Start of Exercise inputs
(* ===== verification/Migrations.v ===== *)
(** * Migrations: [migrations/migration.go]

    The database as the migrations see it: a catalog of tables with their columns and
    rows, indexes and triggers, and the table of the versions that have been applied.
    Each statement, and the beginning and the commit of a transaction, can fail. The
    second part states what a run promises: it can be resumed, brings every earlier
    release up to date, and keeps the rows. *)

From S2P Require Import Prelude GoStrings Effects.

#[local] Open Scope Z_scope.

(** ** The database *)

(** A cell of a row; the time that [CURRENT_TIMESTAMP] writes is not represented. *)
Inductive Cell : Type := CNull | CText (s : string) | CNow.

#[export] Instance cell_eq_dec : EqDecision Cell.
Proof. solve_decision. Defined.

(** A column: its name and type, its default, and the rest of its definition. *)
Record Column : Type := MkColumn { cl_name : string; cl_type : string; cl_default : option Cell; cl_constraint : string }.

Record Table : Type := MkTable {
  tb_columns : list Column;
  tb_constraints : list string;
  tb_rows : list (gmap string Cell);
}.

(** The direction of an index's columns is not represented. *)
Record Index : Type := MkIndex { ix_table : string; ix_columns : list string; ix_unique : bool; ix_where : string }.

(** [ct_migrations]: the rows of [schema_migrations], when the table exists. *)
Record Catalog : Type := MkCatalog {
  ct_tables : gmap string Table;
  ct_indexes : gmap string Index;
  ct_triggers : gmap string string;
  ct_migrations : option (gmap Z string);
}.

#[export] Instance column_eq_dec : EqDecision Column.
Proof. solve_decision. Defined.
#[export] Instance table_eq_dec : EqDecision Table.
Proof. solve_decision. Defined.
#[export] Instance index_eq_dec : EqDecision Index.
Proof. solve_decision. Defined.
#[export] Instance catalog_eq_dec : EqDecision Catalog.
Proof. solve_decision. Defined.

Definition empty_catalog : Catalog := MkCatalog ∅ ∅ ∅ None.

Record SqlDb : Type := MkSqlDb { sq_catalog : Catalog; sq_faults : list bool }.

(** The next answer of the oracle: [true] is a failure. *)
Definition sql_call {A} (m : Catalog -> result (A * Catalog)) : M SqlDb A := fun s =>
  match sq_faults s with
  | true :: fs => (Err ErrDatabase, MkSqlDb (sq_catalog s) fs)
  | fs =>
      match m (sq_catalog s) with
      | Ok (a, c) => (Ok a, MkSqlDb c (tail fs))
      | Err e => (Err e, MkSqlDb (sq_catalog s) (tail fs))
      end
  end.

(** ** The statements of the migrations *)

Inductive Ddl : Type :=
  | CreateTable (if_not_exists : bool) (name : string) (columns : list Column) (constraints : list string)
  | CreateIndex (if_not_exists : bool) (name : string) (index : Index)
  | CreateTrigger (if_not_exists : bool) (name table : string) (event : string)
  | AddColumn (table : string) (column : Column)
  | SetNullsToNow (table column : string).

Definition ErrSql : error := ErrOther "SQL error".

Definition has_column (t : Table) (name : string) : bool :=
  existsb (fun col => String.eqb (cl_name col) name) (tb_columns t).

Definition default_cell (col : Column) : Cell := default CNull (cl_default col).

Definition with_table (name : string) (t : Table) (c : Catalog) : Catalog :=
  MkCatalog (<[name := t]> (ct_tables c)) (ct_indexes c) (ct_triggers c) (ct_migrations c).

Definition exec_ddl (d : Ddl) (c : Catalog) : result Catalog :=
  match d with
  | CreateTable if_not_exists name columns constraints =>
      match ct_tables c !! name with
      | Some _ => if if_not_exists then Ok c else Err ErrSql
      | None => Ok (with_table name (MkTable columns constraints []) c)
      end
  | CreateIndex if_not_exists name index =>
      match ct_indexes c !! name, ct_tables c !! ix_table index with
      | Some _, _ => if if_not_exists then Ok c else Err ErrSql
      | None, None => Err ErrSql
      | None, Some t =>
          if forallb (has_column t) (ix_columns index)
          then Ok (MkCatalog (ct_tables c) (<[name := index]> (ct_indexes c)) (ct_triggers c) (ct_migrations c))
          else Err ErrSql
      end
  | CreateTrigger if_not_exists name table event =>
      match ct_triggers c !! name, ct_tables c !! table with
      | Some _, _ => if if_not_exists then Ok c else Err ErrSql
      | None, None => Err ErrSql
      | None, Some _ =>
          Ok (MkCatalog (ct_tables c) (ct_indexes c) (<[name := event]> (ct_triggers c)) (ct_migrations c))
      end
  | AddColumn table column =>
      match ct_tables c !! table with
      | None => Err ErrSql
      | Some t =>
          if has_column t (cl_name column) then Err ErrSql
          else Ok (with_table table (MkTable (tb_columns t ++ [column]) (tb_constraints t)
                 ((fun row => <[cl_name column := default_cell column]> row) <$> tb_rows t)) c)
      end
  | SetNullsToNow table column =>
      match ct_tables c !! table with
      | None => Err ErrSql
      | Some t =>
          if has_column t column
          then Ok (with_table table (MkTable (tb_columns t) (tb_constraints t)
                 ((fun row => if bool_decide (row !! column = Some CNull) then <[column := CNow]> row else row)
                    <$> tb_rows t)) c)
          else Err ErrSql
      end
  end.

(** Several statements in one text. *)
Fixpoint exec_all (ds : list Ddl) (c : Catalog) : result Catalog :=
  match ds with
  | [] => Ok c
  | d :: ds => let? c := exec_ddl d c in exec_all ds c
  end.

(** [tx.Exec] *)
Definition tx_exec (ds : list Ddl) : M SqlDb unit := sql_call (fun c => let? c := exec_all ds c in Ok (tt, c)).

(** [validSQLIdentifier] *)
Definition is_ident_start (a : ascii) : bool := (between 65 90 a || between 97 122 a)%bool.
Definition is_ident_byte (a : ascii) : bool := (is_ident_start a || between 48 57 a || Ascii.eqb a "_")%bool.
Definition validSQLIdentifier (s : string) : bool :=
  match s with
  | EmptyString => false
  | String a s => is_ident_start a && forallb is_ident_byte (String.list_ascii_of_string s)
  end.

(** [pragma_table_info] of a table that does not exist has no rows. *)
Definition column_count (table name : string) : M SqlDb nat := sql_call (fun c =>
  Ok (match ct_tables c !! table with
      | None => O
      | Some t => List.length (filter (fun col => cl_name col = name) (tb_columns t))
      end, c)).

(** [def] is an SQL literal; the empty text is no default. *)
Definition column_of (name typ : string) (def : option string) : Column :=
  match def with
  | None => MkColumn name typ None ""
  | Some def => MkColumn name typ (Some (CText def)) "NOT NULL"
  end.

Definition addColumnIfMissing (table name typ : string) (def : option string) : M SqlDb unit :=
  if negb (validSQLIdentifier table) || negb (validSQLIdentifier name) then fail (ErrOther "invalid identifier")
  else
    count <- column_count table name ;;
    if (0 <? count)%nat then ret tt
    else tx_exec [AddColumn table (column_of name typ def)].

(** ** The list of migrations *)

(** [migration]: its text, or the function that runs it. *)
Record migration : Type := MkMigration {
  mg_version : Z;
  mg_name : string;
  mg_sql : list Ddl;
  mg_run : option (M SqlDb unit);
}.

Definition text_column (name constraint : string) : Column := MkColumn name "TEXT" None constraint.
Definition text_default (name default constraint : string) : Column :=
  MkColumn name "TEXT" (Some (CText default)) constraint.
Definition created_column (name : string) : Column := MkColumn name "TIMESTAMP" (Some CNow) "NOT NULL".
Definition active_column : Column := MkColumn "is_active" "INTEGER" (Some (CText "1")) "NOT NULL".

Definition users_columns : list Column :=
  [text_column "id" "PRIMARY KEY"; text_column "display_name" "NOT NULL";
   text_column "access_key_id" "NOT NULL UNIQUE"; text_column "secret_hash" "NOT NULL";
   text_default "role" "member" "NOT NULL CHECK (role IN ('admin', 'member'))"; active_column;
   created_column "created_at"; created_column "updated_at"].
Definition buckets_columns : list Column :=
  [text_column "name" "PRIMARY KEY"; text_column "owner_id" "NOT NULL REFERENCES users(id)";
   created_column "created_at"].
Definition objects_columns : list Column :=
  [text_column "id" "PRIMARY KEY"; text_column "bucket_name" "NOT NULL REFERENCES buckets(name)";
   text_column "key" "NOT NULL"; MkColumn "size" "INTEGER" None "NOT NULL"; text_column "etag" "NOT NULL";
   text_default "content_type" "application/octet-stream" "NOT NULL"; text_column "storage_path" "NOT NULL";
   created_column "created_at"; created_column "updated_at"].
Definition multipart_uploads_columns : list Column :=
  [text_column "id" "PRIMARY KEY"; text_column "bucket_name" "NOT NULL REFERENCES buckets(name)";
   text_column "key" "NOT NULL"; text_default "content_type" "application/octet-stream" "NOT NULL";
   text_default "status" "active" "NOT NULL CHECK (status IN ('active', 'completing', 'aborted'))";
   created_column "created_at"; created_column "status_updated_at"].
Definition multipart_parts_columns : list Column :=
  [text_column "upload_id" "NOT NULL REFERENCES multipart_uploads(id) ON DELETE CASCADE";
   MkColumn "part_number" "INTEGER" None "NOT NULL"; MkColumn "size" "INTEGER" None "NOT NULL";
   text_column "etag" "NOT NULL"; text_column "storage_path" "NOT NULL"; created_column "created_at"].

(** The triggers that versions 1 and 7 create. *)
Definition status_triggers : list Ddl :=
  [CreateTrigger true "validate_multipart_upload_status_insert" "multipart_uploads" "BEFORE INSERT";
   CreateTrigger true "validate_multipart_upload_status_update" "multipart_uploads" "BEFORE UPDATE OF status"].

Definition initial_schema : list Ddl :=
  [CreateTable true "users" users_columns []; CreateTable true "buckets" buckets_columns [];
   CreateTable true "objects" objects_columns ["UNIQUE(bucket_name, key)"];
   CreateIndex true "idx_objects_bucket_prefix" (MkIndex "objects" ["bucket_name"; "key"] false "");
   CreateTable true "multipart_uploads" multipart_uploads_columns [];
   CreateTable true "multipart_parts" multipart_parts_columns ["PRIMARY KEY (upload_id, part_number)"]]
  ++ status_triggers.

Definition sigv4_credentials : list Ddl :=
  [AddColumn "users" (text_column "sigv4_access_key_id" ""); AddColumn "users" (text_column "sigv4_secret_key" "");
   CreateIndex true "idx_users_sigv4_access_key_id" (MkIndex "users" ["sigv4_access_key_id"] true "")].

Definition object_activity : list Ddl :=
  [CreateTable false "object_activity"
     [text_column "id" "PRIMARY KEY"; text_column "action" "NOT NULL"; text_column "bucket_name" "NOT NULL";
      text_column "object_key" ""; MkColumn "size" "INTEGER" None ""; text_column "etag" "";
      text_column "actor_user_id" ""; created_column "created_at"] [];
   CreateIndex false "idx_object_activity_created_at" (MkIndex "object_activity" ["created_at"; "id"] false "");
   CreateIndex false "idx_object_activity_bucket" (MkIndex "object_activity" ["bucket_name"; "created_at"] false "")].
End of Exercise inputs
Your response should be the lines above from the first to the one containing "second part states", inclusive, each given exactly.

(* ===== verification/Migrations.v ===== *)
(** * Migrations: [migrations/migration.go]

    The database as the migrations see it: a catalog of tables with their columns and
    rows, indexes and triggers, and the table of the versions that have been applied.
    Each statement, and the beginning and the commit of a transaction, can fail. The
    second part states what a run promises: it can be resumed, brings every earlier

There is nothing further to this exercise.